[Stored items]
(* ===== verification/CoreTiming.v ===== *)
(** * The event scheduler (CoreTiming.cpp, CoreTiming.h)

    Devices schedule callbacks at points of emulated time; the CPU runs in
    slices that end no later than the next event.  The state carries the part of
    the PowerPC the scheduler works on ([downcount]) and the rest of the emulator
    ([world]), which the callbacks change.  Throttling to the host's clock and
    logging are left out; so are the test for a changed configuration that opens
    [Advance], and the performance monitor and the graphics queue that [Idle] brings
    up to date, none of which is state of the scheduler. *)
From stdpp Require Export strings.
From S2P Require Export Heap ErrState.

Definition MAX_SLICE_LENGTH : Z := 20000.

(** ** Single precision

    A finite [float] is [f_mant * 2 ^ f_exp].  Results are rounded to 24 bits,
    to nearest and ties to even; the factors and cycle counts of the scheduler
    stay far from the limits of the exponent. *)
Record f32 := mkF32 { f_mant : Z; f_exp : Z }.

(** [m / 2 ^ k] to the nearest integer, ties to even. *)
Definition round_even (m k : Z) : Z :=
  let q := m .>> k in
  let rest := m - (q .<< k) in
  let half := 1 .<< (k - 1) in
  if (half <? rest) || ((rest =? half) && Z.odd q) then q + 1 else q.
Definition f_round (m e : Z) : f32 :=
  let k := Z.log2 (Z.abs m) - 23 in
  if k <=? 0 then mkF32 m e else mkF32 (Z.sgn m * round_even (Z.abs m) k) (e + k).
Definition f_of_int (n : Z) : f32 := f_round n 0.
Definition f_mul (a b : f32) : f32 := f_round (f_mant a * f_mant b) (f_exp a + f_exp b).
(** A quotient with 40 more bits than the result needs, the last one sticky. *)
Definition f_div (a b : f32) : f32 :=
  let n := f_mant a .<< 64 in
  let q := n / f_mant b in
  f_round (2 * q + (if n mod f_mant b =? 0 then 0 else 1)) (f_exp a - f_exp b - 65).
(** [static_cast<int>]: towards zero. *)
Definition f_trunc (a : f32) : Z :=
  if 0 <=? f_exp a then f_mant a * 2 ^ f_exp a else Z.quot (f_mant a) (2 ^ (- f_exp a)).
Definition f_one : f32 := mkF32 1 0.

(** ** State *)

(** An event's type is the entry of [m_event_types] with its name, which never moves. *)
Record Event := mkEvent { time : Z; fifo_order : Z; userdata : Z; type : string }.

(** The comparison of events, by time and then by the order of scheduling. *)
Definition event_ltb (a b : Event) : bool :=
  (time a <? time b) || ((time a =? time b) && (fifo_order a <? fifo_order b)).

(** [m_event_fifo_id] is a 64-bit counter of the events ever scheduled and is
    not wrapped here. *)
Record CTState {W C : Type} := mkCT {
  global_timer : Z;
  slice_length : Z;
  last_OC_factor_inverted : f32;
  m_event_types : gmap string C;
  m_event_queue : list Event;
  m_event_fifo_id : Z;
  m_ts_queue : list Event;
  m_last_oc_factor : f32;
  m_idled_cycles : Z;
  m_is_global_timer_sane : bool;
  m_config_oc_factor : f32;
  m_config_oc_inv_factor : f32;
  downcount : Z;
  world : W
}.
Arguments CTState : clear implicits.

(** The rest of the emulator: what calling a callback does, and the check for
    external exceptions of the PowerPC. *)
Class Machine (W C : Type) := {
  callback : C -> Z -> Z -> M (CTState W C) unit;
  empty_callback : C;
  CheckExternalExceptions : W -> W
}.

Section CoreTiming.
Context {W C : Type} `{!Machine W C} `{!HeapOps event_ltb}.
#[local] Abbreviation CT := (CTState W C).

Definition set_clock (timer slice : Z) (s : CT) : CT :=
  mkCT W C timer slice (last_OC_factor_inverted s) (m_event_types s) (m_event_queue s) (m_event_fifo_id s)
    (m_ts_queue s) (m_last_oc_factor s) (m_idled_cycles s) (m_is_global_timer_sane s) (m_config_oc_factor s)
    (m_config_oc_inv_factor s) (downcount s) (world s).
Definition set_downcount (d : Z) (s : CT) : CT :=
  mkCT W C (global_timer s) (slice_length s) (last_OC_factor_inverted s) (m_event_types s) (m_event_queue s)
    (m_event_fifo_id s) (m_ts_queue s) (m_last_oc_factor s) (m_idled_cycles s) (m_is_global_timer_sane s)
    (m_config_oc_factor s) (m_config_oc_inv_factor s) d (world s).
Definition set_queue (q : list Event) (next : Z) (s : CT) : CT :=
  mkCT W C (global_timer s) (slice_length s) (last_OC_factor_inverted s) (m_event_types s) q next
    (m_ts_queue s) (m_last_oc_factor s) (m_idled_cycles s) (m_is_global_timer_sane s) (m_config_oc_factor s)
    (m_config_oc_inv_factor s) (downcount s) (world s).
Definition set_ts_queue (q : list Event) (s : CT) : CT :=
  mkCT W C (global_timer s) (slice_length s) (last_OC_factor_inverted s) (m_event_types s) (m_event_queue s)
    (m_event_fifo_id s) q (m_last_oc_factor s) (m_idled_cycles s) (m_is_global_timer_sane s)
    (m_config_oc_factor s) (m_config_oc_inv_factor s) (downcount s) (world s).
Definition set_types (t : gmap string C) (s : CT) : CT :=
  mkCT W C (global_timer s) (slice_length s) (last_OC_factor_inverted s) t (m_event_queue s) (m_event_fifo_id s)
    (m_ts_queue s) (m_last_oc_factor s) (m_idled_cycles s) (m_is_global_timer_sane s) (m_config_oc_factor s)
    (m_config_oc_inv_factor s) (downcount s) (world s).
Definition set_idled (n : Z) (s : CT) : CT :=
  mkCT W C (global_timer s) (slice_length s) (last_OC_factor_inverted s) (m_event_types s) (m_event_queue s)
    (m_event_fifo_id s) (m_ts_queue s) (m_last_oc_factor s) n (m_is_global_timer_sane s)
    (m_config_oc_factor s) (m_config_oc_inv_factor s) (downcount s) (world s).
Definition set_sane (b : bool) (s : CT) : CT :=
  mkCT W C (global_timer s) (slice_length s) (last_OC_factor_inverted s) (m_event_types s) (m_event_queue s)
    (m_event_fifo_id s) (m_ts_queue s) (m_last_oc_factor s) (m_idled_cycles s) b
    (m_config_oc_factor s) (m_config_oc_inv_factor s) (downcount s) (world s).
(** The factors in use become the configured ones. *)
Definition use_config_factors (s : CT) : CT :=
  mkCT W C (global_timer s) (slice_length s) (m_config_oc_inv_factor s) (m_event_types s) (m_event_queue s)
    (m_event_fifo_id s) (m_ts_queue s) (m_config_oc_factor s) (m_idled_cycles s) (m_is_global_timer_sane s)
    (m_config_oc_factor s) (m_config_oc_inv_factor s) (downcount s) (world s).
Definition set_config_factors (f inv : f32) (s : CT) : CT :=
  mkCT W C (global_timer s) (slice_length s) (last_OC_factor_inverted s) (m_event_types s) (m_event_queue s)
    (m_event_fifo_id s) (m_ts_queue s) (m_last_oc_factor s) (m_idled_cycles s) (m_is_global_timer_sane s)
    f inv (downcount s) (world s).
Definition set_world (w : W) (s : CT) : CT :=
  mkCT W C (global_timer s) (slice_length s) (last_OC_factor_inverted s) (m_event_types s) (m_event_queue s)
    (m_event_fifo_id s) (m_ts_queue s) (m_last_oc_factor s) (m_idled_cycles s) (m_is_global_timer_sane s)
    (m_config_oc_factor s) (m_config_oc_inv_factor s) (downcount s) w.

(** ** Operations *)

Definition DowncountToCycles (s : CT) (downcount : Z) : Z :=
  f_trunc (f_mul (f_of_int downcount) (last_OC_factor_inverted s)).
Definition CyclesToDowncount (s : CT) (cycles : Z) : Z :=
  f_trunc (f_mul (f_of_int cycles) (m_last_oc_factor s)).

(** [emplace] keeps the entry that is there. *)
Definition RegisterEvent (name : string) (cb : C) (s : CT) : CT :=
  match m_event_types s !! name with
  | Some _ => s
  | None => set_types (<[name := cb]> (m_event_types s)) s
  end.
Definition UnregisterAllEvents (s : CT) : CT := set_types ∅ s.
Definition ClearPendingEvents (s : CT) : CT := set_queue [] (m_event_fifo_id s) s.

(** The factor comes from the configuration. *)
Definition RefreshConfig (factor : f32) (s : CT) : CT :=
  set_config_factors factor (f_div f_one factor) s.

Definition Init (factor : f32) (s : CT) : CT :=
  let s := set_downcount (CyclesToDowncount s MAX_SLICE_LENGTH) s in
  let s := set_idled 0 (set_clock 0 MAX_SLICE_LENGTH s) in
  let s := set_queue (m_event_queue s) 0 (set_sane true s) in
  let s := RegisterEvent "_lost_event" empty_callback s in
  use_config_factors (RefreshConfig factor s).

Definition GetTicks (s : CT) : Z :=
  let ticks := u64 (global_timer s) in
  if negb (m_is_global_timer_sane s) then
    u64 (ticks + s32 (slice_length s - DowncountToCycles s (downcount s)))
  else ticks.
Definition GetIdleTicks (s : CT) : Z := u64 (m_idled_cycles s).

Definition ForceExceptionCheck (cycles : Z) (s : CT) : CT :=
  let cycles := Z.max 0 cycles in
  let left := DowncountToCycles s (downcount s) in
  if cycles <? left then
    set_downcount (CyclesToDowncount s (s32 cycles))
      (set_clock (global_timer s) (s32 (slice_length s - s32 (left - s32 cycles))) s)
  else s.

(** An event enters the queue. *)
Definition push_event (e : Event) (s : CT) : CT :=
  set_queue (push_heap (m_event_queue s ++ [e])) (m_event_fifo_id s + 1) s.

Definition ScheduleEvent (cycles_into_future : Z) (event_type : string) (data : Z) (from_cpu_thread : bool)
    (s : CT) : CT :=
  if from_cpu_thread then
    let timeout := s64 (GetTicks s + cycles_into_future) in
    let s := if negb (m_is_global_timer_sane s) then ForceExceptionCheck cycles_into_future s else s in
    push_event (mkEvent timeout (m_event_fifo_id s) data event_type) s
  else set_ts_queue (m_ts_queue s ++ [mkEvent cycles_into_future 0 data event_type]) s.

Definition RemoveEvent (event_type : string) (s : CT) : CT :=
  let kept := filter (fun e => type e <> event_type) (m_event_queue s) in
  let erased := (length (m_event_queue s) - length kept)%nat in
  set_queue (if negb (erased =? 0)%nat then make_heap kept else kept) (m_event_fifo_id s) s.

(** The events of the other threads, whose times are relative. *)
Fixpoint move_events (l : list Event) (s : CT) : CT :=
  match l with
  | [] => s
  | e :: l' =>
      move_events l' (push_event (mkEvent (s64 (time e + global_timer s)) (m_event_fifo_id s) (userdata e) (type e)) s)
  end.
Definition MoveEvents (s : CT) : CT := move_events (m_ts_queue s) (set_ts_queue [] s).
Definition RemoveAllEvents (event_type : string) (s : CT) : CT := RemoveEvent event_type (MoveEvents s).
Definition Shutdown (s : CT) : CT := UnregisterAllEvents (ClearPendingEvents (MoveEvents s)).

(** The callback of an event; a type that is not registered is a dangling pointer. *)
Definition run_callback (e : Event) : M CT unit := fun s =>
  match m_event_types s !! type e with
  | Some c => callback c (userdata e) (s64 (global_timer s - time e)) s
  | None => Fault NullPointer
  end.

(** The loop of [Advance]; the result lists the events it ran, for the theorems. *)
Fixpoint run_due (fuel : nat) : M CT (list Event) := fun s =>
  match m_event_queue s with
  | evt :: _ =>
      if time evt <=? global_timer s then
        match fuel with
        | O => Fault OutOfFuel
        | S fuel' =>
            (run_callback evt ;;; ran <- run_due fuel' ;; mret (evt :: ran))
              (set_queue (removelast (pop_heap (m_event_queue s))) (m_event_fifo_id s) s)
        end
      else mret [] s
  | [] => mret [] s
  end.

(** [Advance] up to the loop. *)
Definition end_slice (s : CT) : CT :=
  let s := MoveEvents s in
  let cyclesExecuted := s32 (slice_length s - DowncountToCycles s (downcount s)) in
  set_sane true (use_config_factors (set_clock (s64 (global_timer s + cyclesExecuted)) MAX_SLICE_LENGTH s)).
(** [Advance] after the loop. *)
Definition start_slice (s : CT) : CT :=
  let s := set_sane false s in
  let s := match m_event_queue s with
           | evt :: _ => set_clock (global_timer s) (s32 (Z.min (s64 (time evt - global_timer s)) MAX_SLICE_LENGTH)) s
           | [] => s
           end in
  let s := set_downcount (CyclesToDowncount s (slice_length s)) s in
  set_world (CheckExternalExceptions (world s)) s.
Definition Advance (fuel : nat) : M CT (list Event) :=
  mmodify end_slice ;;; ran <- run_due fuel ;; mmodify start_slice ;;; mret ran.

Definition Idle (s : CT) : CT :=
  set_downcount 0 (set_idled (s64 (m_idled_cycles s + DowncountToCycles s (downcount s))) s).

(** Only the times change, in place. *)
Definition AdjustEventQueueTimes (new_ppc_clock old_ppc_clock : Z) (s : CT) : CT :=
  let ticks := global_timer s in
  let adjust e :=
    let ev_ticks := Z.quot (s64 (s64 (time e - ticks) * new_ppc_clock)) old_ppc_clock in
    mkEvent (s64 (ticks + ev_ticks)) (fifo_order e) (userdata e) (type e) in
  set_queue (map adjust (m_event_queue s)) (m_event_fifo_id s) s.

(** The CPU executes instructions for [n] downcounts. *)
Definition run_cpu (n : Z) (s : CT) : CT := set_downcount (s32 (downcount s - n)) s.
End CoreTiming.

...

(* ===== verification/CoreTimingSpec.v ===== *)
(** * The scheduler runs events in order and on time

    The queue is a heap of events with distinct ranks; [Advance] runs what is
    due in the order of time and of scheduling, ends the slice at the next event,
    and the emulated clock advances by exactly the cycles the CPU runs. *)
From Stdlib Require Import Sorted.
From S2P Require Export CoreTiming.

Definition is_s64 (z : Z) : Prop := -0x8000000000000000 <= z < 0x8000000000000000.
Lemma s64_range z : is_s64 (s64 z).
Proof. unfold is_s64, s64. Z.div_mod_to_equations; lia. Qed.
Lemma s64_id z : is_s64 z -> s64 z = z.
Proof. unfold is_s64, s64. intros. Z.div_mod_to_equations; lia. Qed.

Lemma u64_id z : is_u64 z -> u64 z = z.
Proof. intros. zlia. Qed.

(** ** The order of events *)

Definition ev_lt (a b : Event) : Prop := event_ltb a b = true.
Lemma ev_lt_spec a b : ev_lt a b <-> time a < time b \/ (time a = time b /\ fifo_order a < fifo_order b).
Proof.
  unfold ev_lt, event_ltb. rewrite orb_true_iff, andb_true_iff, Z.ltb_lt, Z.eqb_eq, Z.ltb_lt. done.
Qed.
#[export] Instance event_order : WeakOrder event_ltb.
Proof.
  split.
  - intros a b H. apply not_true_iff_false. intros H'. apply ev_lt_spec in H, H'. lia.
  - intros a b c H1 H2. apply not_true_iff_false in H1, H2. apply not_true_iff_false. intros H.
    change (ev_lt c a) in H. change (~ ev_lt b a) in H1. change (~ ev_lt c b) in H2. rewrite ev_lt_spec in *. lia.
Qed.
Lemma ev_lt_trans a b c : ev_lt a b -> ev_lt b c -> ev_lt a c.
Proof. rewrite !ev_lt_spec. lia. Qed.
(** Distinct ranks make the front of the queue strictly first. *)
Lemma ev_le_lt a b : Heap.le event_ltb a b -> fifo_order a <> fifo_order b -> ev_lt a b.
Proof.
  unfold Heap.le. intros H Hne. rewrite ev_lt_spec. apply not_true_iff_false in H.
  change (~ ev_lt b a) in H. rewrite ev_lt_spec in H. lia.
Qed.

...

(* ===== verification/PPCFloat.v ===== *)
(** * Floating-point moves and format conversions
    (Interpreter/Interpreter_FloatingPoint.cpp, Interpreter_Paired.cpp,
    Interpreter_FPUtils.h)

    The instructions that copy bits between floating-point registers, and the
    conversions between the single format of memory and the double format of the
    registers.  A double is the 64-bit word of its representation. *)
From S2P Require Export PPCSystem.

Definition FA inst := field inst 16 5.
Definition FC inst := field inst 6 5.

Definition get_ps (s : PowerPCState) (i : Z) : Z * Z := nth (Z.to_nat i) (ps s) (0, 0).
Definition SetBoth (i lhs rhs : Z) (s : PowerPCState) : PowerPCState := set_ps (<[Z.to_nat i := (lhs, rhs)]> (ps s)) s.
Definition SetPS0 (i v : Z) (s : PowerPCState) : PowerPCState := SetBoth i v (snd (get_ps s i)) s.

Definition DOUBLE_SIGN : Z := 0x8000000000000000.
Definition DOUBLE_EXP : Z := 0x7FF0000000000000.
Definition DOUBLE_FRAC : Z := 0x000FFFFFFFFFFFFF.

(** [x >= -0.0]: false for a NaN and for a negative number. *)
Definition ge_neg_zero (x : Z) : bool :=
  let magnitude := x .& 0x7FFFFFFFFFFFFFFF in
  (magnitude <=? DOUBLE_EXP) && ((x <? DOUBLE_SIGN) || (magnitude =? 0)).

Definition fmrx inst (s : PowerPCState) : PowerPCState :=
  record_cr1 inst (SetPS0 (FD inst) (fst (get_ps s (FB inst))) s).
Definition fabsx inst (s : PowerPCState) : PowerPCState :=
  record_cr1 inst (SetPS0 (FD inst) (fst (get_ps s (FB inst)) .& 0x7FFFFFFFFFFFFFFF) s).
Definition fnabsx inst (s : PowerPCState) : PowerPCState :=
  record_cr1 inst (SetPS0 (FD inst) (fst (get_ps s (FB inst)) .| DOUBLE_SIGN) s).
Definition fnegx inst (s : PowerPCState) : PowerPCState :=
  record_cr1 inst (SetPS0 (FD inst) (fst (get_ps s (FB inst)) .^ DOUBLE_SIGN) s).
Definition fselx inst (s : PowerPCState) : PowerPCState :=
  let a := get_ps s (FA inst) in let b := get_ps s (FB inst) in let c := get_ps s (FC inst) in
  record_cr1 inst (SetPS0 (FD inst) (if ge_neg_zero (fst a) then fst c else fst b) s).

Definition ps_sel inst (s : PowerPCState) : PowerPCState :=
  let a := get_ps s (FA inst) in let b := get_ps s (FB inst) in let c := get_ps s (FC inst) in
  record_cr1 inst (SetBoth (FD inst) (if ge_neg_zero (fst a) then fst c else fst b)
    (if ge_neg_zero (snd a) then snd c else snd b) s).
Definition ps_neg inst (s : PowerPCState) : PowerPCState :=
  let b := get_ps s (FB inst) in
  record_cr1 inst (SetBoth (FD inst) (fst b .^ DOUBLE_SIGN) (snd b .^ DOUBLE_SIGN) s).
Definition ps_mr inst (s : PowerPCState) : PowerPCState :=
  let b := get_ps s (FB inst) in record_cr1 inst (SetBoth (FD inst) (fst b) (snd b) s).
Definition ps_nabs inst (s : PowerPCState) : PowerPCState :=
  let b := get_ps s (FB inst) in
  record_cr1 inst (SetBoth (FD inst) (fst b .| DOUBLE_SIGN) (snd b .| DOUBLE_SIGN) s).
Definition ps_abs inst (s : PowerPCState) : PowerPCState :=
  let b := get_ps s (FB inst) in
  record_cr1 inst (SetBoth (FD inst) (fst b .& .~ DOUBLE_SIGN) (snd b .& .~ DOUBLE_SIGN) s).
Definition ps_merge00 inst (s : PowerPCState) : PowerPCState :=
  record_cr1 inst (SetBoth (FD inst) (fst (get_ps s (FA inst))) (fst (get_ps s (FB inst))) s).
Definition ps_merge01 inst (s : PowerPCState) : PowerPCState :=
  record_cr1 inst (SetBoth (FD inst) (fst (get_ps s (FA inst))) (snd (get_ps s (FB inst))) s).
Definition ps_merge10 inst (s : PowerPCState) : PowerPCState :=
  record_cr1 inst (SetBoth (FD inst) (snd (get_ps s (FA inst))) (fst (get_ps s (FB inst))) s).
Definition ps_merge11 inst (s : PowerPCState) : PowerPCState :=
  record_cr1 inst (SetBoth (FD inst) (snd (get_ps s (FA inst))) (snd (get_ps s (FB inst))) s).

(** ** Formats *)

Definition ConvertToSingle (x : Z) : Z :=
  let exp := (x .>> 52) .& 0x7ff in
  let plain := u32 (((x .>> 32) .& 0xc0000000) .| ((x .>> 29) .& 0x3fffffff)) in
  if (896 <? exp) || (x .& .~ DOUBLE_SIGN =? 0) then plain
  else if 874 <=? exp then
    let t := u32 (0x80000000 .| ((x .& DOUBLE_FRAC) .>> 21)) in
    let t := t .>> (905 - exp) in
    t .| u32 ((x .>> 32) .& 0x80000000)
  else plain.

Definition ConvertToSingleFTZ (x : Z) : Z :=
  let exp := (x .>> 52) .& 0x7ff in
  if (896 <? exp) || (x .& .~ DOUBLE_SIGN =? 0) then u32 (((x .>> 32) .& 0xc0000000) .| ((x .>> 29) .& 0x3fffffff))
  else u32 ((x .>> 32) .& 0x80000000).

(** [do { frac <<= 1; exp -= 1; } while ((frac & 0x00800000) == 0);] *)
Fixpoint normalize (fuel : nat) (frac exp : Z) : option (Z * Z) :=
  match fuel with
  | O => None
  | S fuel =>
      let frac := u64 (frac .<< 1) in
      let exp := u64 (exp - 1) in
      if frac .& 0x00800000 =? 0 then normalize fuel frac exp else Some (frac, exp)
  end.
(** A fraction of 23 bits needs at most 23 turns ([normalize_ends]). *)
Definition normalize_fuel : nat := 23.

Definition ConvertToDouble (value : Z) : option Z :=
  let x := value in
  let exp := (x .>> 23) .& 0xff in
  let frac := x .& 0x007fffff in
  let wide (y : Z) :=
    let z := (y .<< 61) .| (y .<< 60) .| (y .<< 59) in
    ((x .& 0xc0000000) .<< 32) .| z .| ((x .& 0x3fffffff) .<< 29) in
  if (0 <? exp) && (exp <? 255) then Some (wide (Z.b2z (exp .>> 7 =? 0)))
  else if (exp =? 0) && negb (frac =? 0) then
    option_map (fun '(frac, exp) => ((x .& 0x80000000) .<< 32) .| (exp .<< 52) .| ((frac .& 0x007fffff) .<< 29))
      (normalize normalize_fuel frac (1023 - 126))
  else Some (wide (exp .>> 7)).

**Work request**
Using the entries above, give back exactly the line containing "set_sane true (use_config_factors", the line containing "End CoreTiming.", and every line between them, and nothing else.

**Finished task**
  set_sane true (use_config_factors (set_clock (s64 (global_timer s + cyclesExecuted)) MAX_SLICE_LENGTH s)).
(** [Advance] after the loop. *)
Definition start_slice (s : CT) : CT :=
  let s := set_sane false s in
  let s := match m_event_queue s with
           | evt :: _ => set_clock (global_timer s) (s32 (Z.min (s64 (time evt - global_timer s)) MAX_SLICE_LENGTH)) s
           | [] => s
           end in
  let s := set_downcount (CyclesToDowncount s (slice_length s)) s in
  set_world (CheckExternalExceptions (world s)) s.
Definition Advance (fuel : nat) : M CT (list Event) :=
  mmodify end_slice ;;; ran <- run_due fuel ;; mmodify start_slice ;;; mret ran.

Definition Idle (s : CT) : CT :=
  set_downcount 0 (set_idled (s64 (m_idled_cycles s + DowncountToCycles s (downcount s))) s).

(** Only the times change, in place. *)
Definition AdjustEventQueueTimes (new_ppc_clock old_ppc_clock : Z) (s : CT) : CT :=
  let ticks := global_timer s in
  let adjust e :=
    let ev_ticks := Z.quot (s64 (s64 (time e - ticks) * new_ppc_clock)) old_ppc_clock in
    mkEvent (s64 (ticks + ev_ticks)) (fifo_order e) (userdata e) (type e) in
  set_queue (map adjust (m_event_queue s)) (m_event_fifo_id s) s.

(** The CPU executes instructions for [n] downcounts. *)
Definition run_cpu (n : Z) (s : CT) : CT := set_downcount (s32 (downcount s - n)) s.
End CoreTiming.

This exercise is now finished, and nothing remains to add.